Saved entries
(* ===== verification/PoolValidator.v ===== *)
(** * The pool's validator (dogeos-reth-txpool/src/validator.rs)

    Reth's validator with the DogeOS checks around it: transaction types, the L1
    data fee from a snapshot of the oracle, the node's admission check. The
    snapshot is kept in a cache that a task refreshes from the latest canonical
    head while that head moves; the cache fails closed. *)

From stdpp Require Import prelude gmap list strings.
From Stdlib Require Import ZArith Lia.
From S2P Require Import Prelude.
From S2P Require Import Hardforks.
From S2P Require Import Chain.
From S2P Require Import BaseFee.
From S2P Require Import Alloy.
From S2P Require Import AlloyRef.
From S2P Require Import TxType.
From S2P Require Import Envelope.
From S2P Require Import Transitions.
From S2P Require Import Receipt.
From S2P Require TxEnv.
From S2P Require Import Executor.
From S2P Require Import PoolTx.

Import (hints) TxEnv.

Definition MAX_ROLLUP_FEE_PRE_TSUKI : U256 := u64_max.
Definition MAX_ROLLUP_FEE_TSUKI : U256 := u64_max + u32_max * 2 ^ 64.
Definition MAX_L1_FEE_REFRESH_ATTEMPTS : nat := 3.

(** ** The node as the validator reads it

    A header with its hash; the client's reads. A read happens at some moment:
    it returns the node's state at that moment, and the head may have moved. *)

Record SealedHeader := { sealed_hash : B256; sealed_header : Header }.

Class Client (W DB E : Type) := {
  latest_header : W -> result (option SealedHeader) E * W;
  state_by_block_hash : W -> B256 -> result DB E * W;
}.

(** The head at a moment, and the order of moments. *)
Class ClientView (W E : Type) := {
  head : W -> result (option SealedHeader) E;
  moves : W -> W -> Prop;
}.

Class ClientLaws (W DB E : Type) `{Client W DB E} `{ClientView W E} : Prop := {
  moves_preorder :: PreOrder moves;
  latest_header_reads w r w' : latest_header w = (r, w') -> moves w w' /\ r = head w';
  state_by_hash_moves w h r w' : state_by_block_hash w h = (r, w') -> moves w w';
}.

(** ** Errors *)

Inductive DogeosL1FeeError (E : Type) : Type :=
| LatestHeaderRead (source : E)
| LatestHeaderNotFound
| ExactStateOpen (head_hash : B256) (number : Z) (source : E)
| OracleAccountRead (head_hash : B256) (number : Z) (source : E)
| OracleAccountNotFound (head_hash : B256) (number : Z)
| OracleStorageRead (head_hash : B256) (number : Z) (source : E)
| RefreshHeadMoved (attempts : nat) (target_head : B256) (target_number : Z)
    (latest_head : B256) (latest_number : Z)
| CacheUnavailable (source : DogeosL1FeeError E).
Arguments LatestHeaderRead {E} source.
Arguments LatestHeaderNotFound {E}.
Arguments ExactStateOpen {E} _ _ _.
Arguments OracleAccountRead {E} _ _ _.
Arguments OracleAccountNotFound {E} _ _.
Arguments OracleStorageRead {E} _ _ _.
Arguments RefreshHeadMoved {E} _ _ _ _ _.
Arguments CacheUnavailable {E} source.

Fixpoint head_context {E} (self : DogeosL1FeeError E) : option (B256 * Z) :=
  match self with
  | ExactStateOpen head_hash number _ | OracleAccountRead head_hash number _
  | OracleAccountNotFound head_hash number | OracleStorageRead head_hash number _ =>
      Some (head_hash, number)
  | RefreshHeadMoved _ _ _ latest_head latest_number => Some (latest_head, latest_number)
  | CacheUnavailable source => head_context source
  | LatestHeaderRead _ | LatestHeaderNotFound => None
  end.

(** The message, over the formatting of hashes and numbers. *)
Definition cache_unavailable_message {E} (show_hash : B256 -> string) (show_number : Z -> string)
    (source : DogeosL1FeeError E) : string :=
  match head_context source with
  | None => "DogeOS L1 fee state unavailable"
  | Some (head_hash, number) =>
      "DogeOS L1 fee state unavailable for canonical head " +:+ show_hash head_hash
      +:+ " (block #" +:+ show_number number +:+ ")"
  end.

(** The variants of [InvalidTransactionError] of reth the validator uses. *)
Inductive InvalidTransactionError : Type :=
| Eip4844Disabled
| TxTypeNotSupported
| GasUintOverflow
| InsufficientFunds (got expected : U256).

(** ** The snapshot and its cache *)

Record DogeosL1FeeSnapshot (L1 : Type) := {
  head_hash : B256;
  snapshot_timestamp : Z;
  snapshot_number : Z;
  snapshot_info : L1;
}.
Arguments head_hash {L1} _.
Arguments snapshot_timestamp {L1} _.
Arguments snapshot_number {L1} _.
Arguments snapshot_info {L1} _.

Inductive DogeosL1FeeCache (L1 E : Type) : Type :=
| Ready (snapshot : DogeosL1FeeSnapshot L1)
| Unavailable (error : DogeosL1FeeError E)
| Disabled.
Arguments Ready {L1 E} snapshot.
Arguments Unavailable {L1 E} error.
Arguments Disabled {L1 E}.

(** Reth's validator: a state with the fork tracker's Prague flag. *)
Class EthValidation (Tx Sidecar Inv Boxed : Type) := {
  EthTransactionValidator : Type;
  eth_validate_one : EthTransactionValidator -> TransactionOrigin -> Tx ->
    TransactionValidationOutcome Sidecar Tx Inv Boxed;
  prague : EthTransactionValidator -> bool;
  store_prague : EthTransactionValidator -> bool -> EthTransactionValidator;
  eth_on_new_head_block : EthTransactionValidator -> SealedHeader -> EthTransactionValidator;
}.

(** Documented: a valid outcome is about the transaction that was given, the
    flag is stored, and a new head never clears it. *)
Class EthValidationLaws (Tx Sidecar Inv Boxed : Type) `{EthValidation Tx Sidecar Inv Boxed} : Prop := {
  eth_valid_same v o tx facts valid : eth_validate_one v o tx = Valid facts valid -> transaction_of valid = tx;
  prague_stored v b : prague (store_prague v b) = b;
  prague_kept v h : prague v = true -> prague (eth_on_new_head_block v h) = true;
}.

Section Validator.
Context `{AlloyForks} `{TxEnv.EvmTypes} `{!EthPool} `{Rlp} `{!TxEnv.Zstd} `{ReceiptTypes}
  `{RevmAccounts} {S : Type} `{DogeosHardforks S} {DB E : Type} `{Database DB E} `{!Revm DB} {W : Type} `{!Client W DB E}
  {Sidecar Inv Boxed : Type} `{!EthValidation DogeosPooledTransaction Sidecar Inv Boxed}.
(** The fetch of the oracle's storage ([L1BlockInfo::try_fetch]), the pool's
    wrapping of an invalid transaction, and the boxing of errors. *)
Context (try_fetch : DB -> ScrollSpecId -> result L1BlockInfo E)
  (consensus_error : InvalidTransactionError -> Inv)
  (box_fee_error : DogeosL1FeeError E -> Boxed)
  (box_execution_error : BlockExecutionError EVMError -> Boxed).
Context (chain_spec : S).

Abbreviation Tx := DogeosPooledTransaction.
Abbreviation Outcome := (TransactionValidationOutcome Sidecar Tx Inv Boxed).
Abbreviation Snapshot := (DogeosL1FeeSnapshot L1BlockInfo).
Abbreviation FeeError := (DogeosL1FeeError E).
Abbreviation M := (sresult W FeeError).

(** *** Loading a snapshot *)

(** The checks and reads on the exact state of the head. *)
Definition load_from (provider : DB) (hash : B256) (timestamp number : Z) : result Snapshot FeeError :=
  match basic provider L1_GAS_PRICE_ORACLE_ADDRESS with
  | (Err source, _) => Err (OracleAccountRead hash number source)
  | (Ok None, _) => Err (OracleAccountNotFound hash number)
  | (Ok (Some _), database) =>
      let spec := spec_id_at_timestamp_and_number timestamp number chain_spec in
      match try_fetch database spec with
      | Err source => Err (OracleStorageRead hash number source)
      | Ok l1_block_info =>
          Ok {| head_hash := hash; snapshot_timestamp := timestamp; snapshot_number := number;
                snapshot_info := l1_block_info |}
      end
  end.

Definition load_for_head (hash : B256) (timestamp number : Z) : M Snapshot := fun w =>
  let '(provider, w) := state_by_block_hash w hash in
  match provider with
  | Err source => (Err (ExactStateOpen hash number source), w)
  | Ok provider => (load_from provider hash timestamp number, w)
  end.

(** The latest header, or why there is none. *)
Definition read_latest : M SealedHeader := fun w =>
  let '(header, w) := latest_header w in
  (rbind (map_err LatestHeaderRead header) (fun h => ok_or h LatestHeaderNotFound), w).

(** A header's snapshot. *)
Definition load_header (h : SealedHeader) : M Snapshot :=
  load_for_head (sealed_hash h) (timestamp (sealed_header h)) (number (sealed_header h)).

Definition load_latest : M Snapshot := header ← read_latest; load_header header.

(** *** The validator *)

Record DogeosTransactionValidator := {
  inner : EthTransactionValidator;
  l1_fee_cache : DogeosL1FeeCache L1BlockInfo E;
  admission_check : option (Tx -> result unit Boxed);
}.

Definition enable_prague_pool_rules (inner : EthTransactionValidator) : EthTransactionValidator :=
  store_prague inner true.

Definition new (inner : EthTransactionValidator) (snapshot : Snapshot) : DogeosTransactionValidator :=
  {| inner := enable_prague_pool_rules inner; l1_fee_cache := Ready snapshot; admission_check := None |}.

Definition disabled (inner : EthTransactionValidator) : DogeosTransactionValidator :=
  {| inner := enable_prague_pool_rules inner; l1_fee_cache := Disabled; admission_check := None |}.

REQUIRED ACTION: From the line containing "let '(provider, w)" down to the last line of the data, transcribe every line exactly; nothing else should appear.

RESPONSE:
  let '(provider, w) := state_by_block_hash w hash in
  match provider with
  | Err source => (Err (ExactStateOpen hash number source), w)
  | Ok provider => (load_from provider hash timestamp number, w)
  end.

(** The latest header, or why there is none. *)
Definition read_latest : M SealedHeader := fun w =>
  let '(header, w) := latest_header w in
  (rbind (map_err LatestHeaderRead header) (fun h => ok_or h LatestHeaderNotFound), w).

(** A header's snapshot. *)
Definition load_header (h : SealedHeader) : M Snapshot :=
  load_for_head (sealed_hash h) (timestamp (sealed_header h)) (number (sealed_header h)).

Definition load_latest : M Snapshot := header ← read_latest; load_header header.

(** *** The validator *)

Record DogeosTransactionValidator := {
  inner : EthTransactionValidator;
  l1_fee_cache : DogeosL1FeeCache L1BlockInfo E;
  admission_check : option (Tx -> result unit Boxed);
}.

Definition enable_prague_pool_rules (inner : EthTransactionValidator) : EthTransactionValidator :=
  store_prague inner true.

Definition new (inner : EthTransactionValidator) (snapshot : Snapshot) : DogeosTransactionValidator :=
  {| inner := enable_prague_pool_rules inner; l1_fee_cache := Ready snapshot; admission_check := None |}.

Definition disabled (inner : EthTransactionValidator) : DogeosTransactionValidator :=
  {| inner := enable_prague_pool_rules inner; l1_fee_cache := Disabled; admission_check := None |}.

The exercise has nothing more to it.